Rassegna Stampa

L'Unione Sarda

Orsini, la prima volta nell'Isola

Fonte: L'Unione Sarda
9 marzo 2011

PERSONAGGI. Il grande attore da stasera al Massimo di Cagliari con “La Tempesta” di Shakespeare

 Un moderno Prospero tra Lynch e De Filippo
 Ma quanti anni ha Umberto Orsini? Dunque: essendo nato il 2 aprile 1934, quest'anno ne compie 77. No, perché a sentirlo raccontare tutto quello che fa e che ha in animo di fare un ventenne riuscirebbe con fatica a stargli dietro. E sicuramente non avrebbe lo stesso entusiasmo. Lo ricordate nel bianco e nero dei Fratelli Karamazov , quello che allora si chiamava sceneggiato televisivo? Sembra un secolo fa. Ma gli anni sono passati solo per gli altri. Autori e registi di un parziale palmarès? Pasolini, Strindberg, Pinter, Visconti, Fellini, Patroni Griffi, Ronconi.
Ora, per il circuito Cedac, arriva in Sardegna, al Massimo di Cagliari (da oggi al 13, ore 21, domani anche una pomeridiana alle 17, domenica alle 19) e a Sassari al Verdi (15 e 16 marzo) con La Tempesta di Shakespeare nella visione e regia di Andrea de Rosa. Lui è Prospero, Rolando Ravello è Calibano, Rino Cassano è Ariel, Francesco Silvestri Alonso, Enzo Salomone Gonzalo.
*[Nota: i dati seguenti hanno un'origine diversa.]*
(** [dt + rd]: the month is shifted first, the day clipped to the length
    of the new month; [replace] rejects a year past [MAXYEAR]; the days
    are added last. *)
Definition add_relativedelta (dt : datetime) (rd : relativedelta)
  : result datetime :=
  let '(y, m, d) := ord2ymd (dt_date dt) in
  let m1 := m + rd_months rd in
  let '(y2, m2) :=
    if rd_months rd =? 0 then (y, m)
    else if 12 <? m1 then (y + 1, m1 - 12)
    else if m1 <? 1 then (y - 1, m1 + 12)
    else (y, m1) in
  let d2 := Z.min (days_in_month y2 m2) d in
  if (MINYEAR <=? y2) && (y2 <=? MAXYEAR) then
    add_days (mkdt (ymd2ord y2 m2 d2) (dt_time dt) (dt_tzinfo dt)) (rd_days rd)
  else Raise ValueError.

End Calendar.

Export Calendar.

(** ** Character classes of the [re] module *)

Module CharClass.

Section Unicode.

(** [str.isalnum] and membership in the decimal-digit category for the
    code points above ASCII come from the Unicode database, which is kept
    as a parameter; the ASCII range is written out. *)
Variable uni_alnum : cp -> bool.
Variable uni_decimal : cp -> bool.

Definition is_ascii_digit (c : cp) : bool := ((48 <=? c) && (c <=? 57))%N.
Definition is_ascii_upper (c : cp) : bool := ((65 <=? c) && (c <=? 90))%N.
Definition is_ascii_lower (c : cp) : bool := ((97 <=? c) && (c <=? 122))%N.

(** [\d] *)
Definition is_digit (c : cp) : bool :=
  if (c <? 128)%N then is_ascii_digit c else uni_decimal c.

(** [\w]: alphanumeric or the underscore. *)
Definition is_word (c : cp) : bool :=
  if (c <? 128)%N
  then is_ascii_digit c || is_ascii_upper c || is_ascii_lower c || (c =? 95)%N
  else uni_alnum c.

(** [\W] *)
Definition is_nonword (c : cp) : bool := negb (is_word c).

End Unicode.

(** [\S] *)
Definition is_nonspace (c : cp) : bool := negb (isspace c).

(** [.] without DOTALL: anything but a newline. *)
Definition is_dot (c : cp) : bool := negb (c =? 10)%N.

(** The class [[_EMOJI_RANGES]]. *)
Definition is_emoji (c : cp) : bool :=
  ((0x1f300 <=? c) && (c <=? 0x1f5ff)
   || (0x1f600 <=? c) && (c <=? 0x1f64f)
   || (0x1f680 <=? c) && (c <=? 0x1f6ff)
   || (0x2600 <=? c) && (c <=? 0x26ff)
   || (0x2700 <=? c) && (c <=? 0x27bf)
   || (0x1f900 <=? c) && (c <=? 0x1f9ff)
   || (0x1fa70 <=? c) && (c <=? 0x1faff))%N.

(** The class of [_INVISIBLE_EDGE_CHARS_RE]. *)
Definition is_invisible (c : cp) : bool :=
  ((c =? 0xFE0E) || (c =? 0xFE0F) || (c =? 0x200D) || (c =? 0x200B)
   || (c =? 0xFEFF))%N.

End CharClass.

Export CharClass.

(** ** A backtracking matcher

    The patterns of the validator are written with matcher combinators in
    continuation-passing style.  A matcher receives the continuation [k]
    for the rest of the pattern and the remaining input; the continuation
    receives the text the matcher consumed and the input left.  The first
    success in the order in which [re] explores the alternatives is the
    result, so greedy and lazy quantifiers differ as they do in Python. *)

Module Regex.

Section Matchers.

Context {A : Type}.

Definition cont := str -> str -> option A.

(** One character of class [p]. *)
Definition one (p : cp -> bool) (k : cont) (s : str) : option A :=
  match s with
  | c :: r => if p c then k [c] r else None
  | [] => None
  end.

(** A fixed sequence of one-character classes. *)
Fixpoint classes (ps : list (cp -> bool)) (acc : str) (k : cont) (s : str)
  : option A :=
  match ps with
  | [] => k acc s
  | p :: ps' =>
    match s with
    | c :: r => if p c then classes ps' (acc ++ [c]) k r else None
    | [] => None
    end
  end.

(** Greedy [p*]: the longest run first, then shorter ones. *)
Fixpoint star (p : cp -> bool) (acc : str) (k : cont) (s : str) : option A :=
  match s with
  | c :: r =>
    if p c then
      match star p (acc ++ [c]) k r with
      | Some x => Some x
      | None => k acc s
      end
    else k acc s
  | [] => k acc []
  end.

(** Greedy [p+]. *)
Definition plus (p : cp -> bool) (k : cont) (s : str) : option A :=
  match s with
  | c :: r => if p c then star p [c] k r else None
  | [] => None
  end.

(** Lazy [p+?]: the shortest run first, then longer ones. *)
Fixpoint lazy_plus (p : cp -> bool) (acc : str) (k : cont) (s : str)
  : option A :=
  match s with
  | c :: r =>
    if p c then
      match k (acc ++ [c]) r with
      | Some x => Some x
      | None => lazy_plus p (acc ++ [c]) k r
      end
    else None
  | [] => None
  end.

(** [$] without MULTILINE: the end of the input, or just before a newline
    that ends it. *)
Definition eos (k : option A) (s : str) : option A :=
  match s with
  | [] => k
  | [10%N] => k
  | _ => None
  end.

End Matchers.

End Regex.

(** ** The ticket-name validator (src/utils/validators.py) *)

Module Validators.

Import Regex.

(** Dictionaries of strings: the groups of a match, and [TitleParts]. *)
Abbreviation sdict := (gmap string str).

Section Unicode.

Variable uni_alnum : cp -> bool.
Variable uni_decimal : cp -> bool.

Let is_digit := is_digit uni_decimal.
Let is_nonword := is_nonword uni_alnum.

(** [\([A-Z]\d{2}-\d{2}-\d{2}\)] *)
Definition id_classes : list (cp -> bool) :=
  [ N.eqb 40; is_ascii_upper; is_digit; is_digit; N.eqb 45;
    is_digit; is_digit; N.eqb 45; is_digit; is_digit; N.eqb 41 ].

(** [_RE.match(s)], with the group dictionary of the match:
<<
    ^\s*(?P<freq>\S+?)\s*(?P<id>\([A-Z]\d{2}-\d{2}-\d{2}\))\s*
    (?P<ticket_emoji>\W)\s*(?P<title>.+\S)\s*$
>> *)
Definition _RE_match (s : str) : option sdict :=
  star isspace [] (fun _ =>
  lazy_plus is_nonspace [] (fun freq =>
  star isspace [] (fun _ =>
  classes id_classes [] (fun id =>
  star isspace [] (fun _ =>
  one is_nonword (fun ticket_emoji =>
  star isspace [] (fun _ =>
  plus is_dot (fun t =>
  one is_nonspace (fun c =>
  star isspace [] (fun _ =>
  eos (Some (<["freq" := freq]> (<["id" := id]>
             (<["ticket_emoji" := ticket_emoji]>
             (<["title" := t ++ c]> ∅)))))))))))))))
  s.

(** [_LEADING_EMOJI_RE.match(title)], with the groups [lead] and [rest]:
    a greedy non-empty run of the emoji class (lead), optional whitespace,
    then a greedy run of any characters (rest) up to the end. *)
Definition _LEADING_EMOJI_RE_match (title : str) : option (str * str) :=
  plus is_emoji (fun lead =>
  star isspace [] (fun _ =>
  star is_dot [] (fun rest =>
  eos (Some (lead, rest)))))
  title.

(** [_INVISIBLE_EDGE_CHARS_RE.sub("", title)]: the pattern
    [^[...]+|[...]+$] matches the leading run of invisible characters and
    the run that ends the string, or that stands before a newline ending
    it. *)
Definition _INVISIBLE_EDGE_CHARS_RE_sub (title : str) : str :=
  let s1 := lstrip_by is_invisible title in
  match rev s1 with
  | 10%N :: c :: r =>
    if is_invisible c then rev (10%N :: lstrip_by is_invisible r) else s1
  | _ => rstrip_by is_invisible s1
  end.

Definition sdict_get (d : sdict) (k : string) : str := default [] (d !! k).

Definition nonempty (s : str) : bool :=
  match s with [] => false | _ => true end.

Definition validate_ticket_name (s : value) (min_title_len : Z)
  : bool * option sdict :=
  match s with
  | VStr s =>
    match _RE_match s with
    | None => (false, None)
    | Some parts =>
      let title := strip (sdict_get parts "title") in
      let '(parts, title) :=
        match _LEADING_EMOJI_RE_match title with
        | Some (lead, rest) =>
          let rest := strip rest in
          (<["ticket_emoji" := sdict_get parts "ticket_emoji" ++ lead]> parts,
           rest)
        | None => (parts, title)
        end in
      let title :=
        if contains title (py "*") then strip (remove_char 42%N title)
        else title in
      let title :=
        if nonempty title then strip (_INVISIBLE_EDGE_CHARS_RE_sub title)
        else title in
      if Z.of_nat (length title) <? min_title_len then (false, None)
      else
        let parts := <["text" := title]> parts in
        let parts := delete "title" parts in
        let parts :=
          match parts !! "id" with
          | Some ((_ :: _) as i) => <["id" := strip_chars (py "()") i]> parts
          | _ => parts
          end in
        (true, Some parts)
    end
  | _ => (false, None)
  end.

End Unicode.

End Validators.

Export Validators.

(** ** Frequency labels (src/utils/frequency_labels.py) *)

Module FrequencyLabels.

Record Frequency := mkFrequency {
  emoji : str;
  name : str;
  number : Z
}.

#[export] Instance Frequency_eq_dec : EqDecision Frequency.
Proof. solve_decision. Defined.

(** The [label] property: emoji, "frequency-", the two-digit number, "-"
    and the name. *)
Definition label (f : Frequency) : str :=
  emoji f ++ py "frequency-" ++ format_02d (number f) ++ py "-" ++ name f.

Definition DAILY := mkFrequency (py "🟢") (py "daily") 1.
Definition MULTIWEEKLY := mkFrequency (py "🔵") (py "multiweekly") 2.
Definition WEEKLY := mkFrequency (py "🟡") (py "weekly") 3.
Definition MULTIMONTHLY := mkFrequency (py "🟠") (py "multimonthly") 4.
Definition MONTHLY := mkFrequency (py "🔴") (py "monthly") 5.

Definition _LABEL_MAP : gmap str Frequency :=
  list_to_map
    [ (label DAILY, DAILY); (label MULTIWEEKLY, MULTIWEEKLY);
      (label WEEKLY, WEEKLY); (label MONTHLY, MONTHLY);
      (label MULTIMONTHLY, MULTIMONTHLY) ].

(** [FrequencyLabels.from_label]: a subscript, so an unknown label raises
    [KeyError]. *)
Definition from_label (lab : str) : result Frequency :=
  match _LABEL_MAP !! lab with
  | Some f => Ok f
  | None => Raise KeyError
  end.

End FrequencyLabels.

Export FrequencyLabels.

(** ** Due dates: recurrence prediction and the overdue test
    (src/core/processing.py) *)

Module Processing.

(** The weekday table of [_infer_next_weekday_recurrence]: Spanish and
    English short forms to the weekday index (0 is Monday). *)
Definition weekday_table : list (str * Z) :=
  [ (py "lun", 0); (py "mar", 1); (py "mié", 2); (py "mie", 2);
    (py "jue", 3); (py "vie", 4); (py "sáb", 5); (py "sab", 5);
    (py "dom", 6);
    (py "mon", 0); (py "tue", 1); (py "wed", 2); (py "thu", 3);
    (py "fri", 4); (py "sat", 5); (py "sun", 6) ].

Definition weekday_map : gmap str Z := list_to_map weekday_table.

Definition _infer_next_weekday_recurrence (due_dt : datetime) (recur_str : str)
  : result value :=
  let parts := PyStr.split recur_str in
  if (2 <=? length parts)%nat then
    let wd := take 3 (nth 1 parts []) in
    match weekday_map !! wd with
    | Some wd_idx =>
      let days_ahead := (wd_idx - weekday (dt_date due_dt) + 7) mod 7 in
      let days_ahead := if days_ahead =? 0 then 7 else days_ahead in
      let* next_dt := add_relativedelta due_dt (rd_of_days days_ahead) in
      Ok (VStr (isoformat (dt_date next_dt)))
    | None => Ok VNone
    end
  else Ok VNone.

Section WithLibrary.

(** The two library functions the module relies on are parameters:
    [datetime.fromisoformat] on a string ([None] stands for its
    [ValueError]) and [str.lower]. *)
Variable fromisoformat : str -> option datetime.
Variable lower : str -> str.

(** [datetime.fromisoformat(v)] on an arbitrary value. *)
Definition py_fromisoformat (v : value) : result datetime :=
  match v with
  | VStr s =>
    match fromisoformat s with
    | Some dt => Ok dt
    | None => Raise ValueError
    end
  | _ => Raise TypeError
  end.

(** [v.lower()]: only strings have the method. *)
Definition py_lower (v : value) : result str :=
  match v with
  | VStr s => Ok (lower s)
  | _ => Raise AttributeError
  end.

(** [except (ValueError, TypeError)]: the handler's value replaces the
    two exceptions, any other one propagates. *)
Definition except_value_type {A} (r : result A) (handler : result A)
  : result A :=
  match r with
  | Raise ValueError | Raise TypeError => handler
  | _ => r
  end.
Intanto, non bastasse, lavora all' Arturo Ui di Brecht che debutterà all'Argentina di Roma e prova, tutti i giorni, la rappresentazione shakespeariana che porta ormai in giro da 200 date. E questo pomeriggio, alle 18, incontra il pubblico nella Sala Ersu di Cagliari, corso Vittorio Emanuele 68. Sembra caricato a molla.
Ma riposa?
«Mi rilasso correndo al mattino presto oppure giocando a tennis che è la mia vecchia passione. In Sardegna ci sono già le belle giornate, magari riesco a fare una partita all'aperto. Altrimenti…ci sono strutture al chiuso?».
Credo di no. Però non è mai stato in Sardegna...
«No, è la prima volta e sono contento perché diversi colleghi mi dicono che il pubblico è molto attento e caloroso. Anche il mio amico Massimo Moratti mi ha detto che mi troverò bene. Mi piace che la prima volta sia proprio con un lavoro come “La Tempesta”».
Perché?
«Perché è uno degli spettacoli più belli che abbia mai fatto».
Non si dice così sempre dell'ultimo lavoro?
«No, è che io in realtà non amavo molto questa commedia, e invece questo adattamento ha suscitato una certa fascinazione e accettando ho accettato una sintesi di grande impatto e di enorme coinvolgimento emotivo. Già nell'originale è uno dei testi più ambigui, c'è tutto il dualismo dell'uomo diviso tra ragione e impulso, tra istinto e cultura, magia e realtà. Qui è tutto ancora più evidente».
Avete usato più le forbici o la colla?
«Lo abbiamo sfrondato di cose che hanno fatto il loro tempo, certo barocco che andava bene allora ma che oggi appesantisce e inibisce la grande forza delle suggestioni che evoca. Un linguaggio metateatrale, se vogliamo o, per fare un riferimento cinematografico, potrei citare David Lynch».
Di citazione in citazione. È vero che c'è Eduardo?
«C'è un riferimento e un omaggio a De Filippo perché lui fece una traduzione dell'opera in napoletano che venne rappresentata con dei burattini. Ci siamo rifatti anche a quella traduzione».
Accettare la parte è stata anche una sfida?
«Un po'di gusto c'è. Per me l'arte figurativa e visiva non ha bisogno di spiegazioni o di dire tutto: a volte è sufficiente farsi sedurre dalle emozioni senza cercare il dettaglio. Voglio testi che non siano un raccontino fatto e finito o una favola compiuta. Queste le lascio alle narrazioni trombonesche».
Allude a...?
«Nessuno, solo che io non sono un vecchio trombone».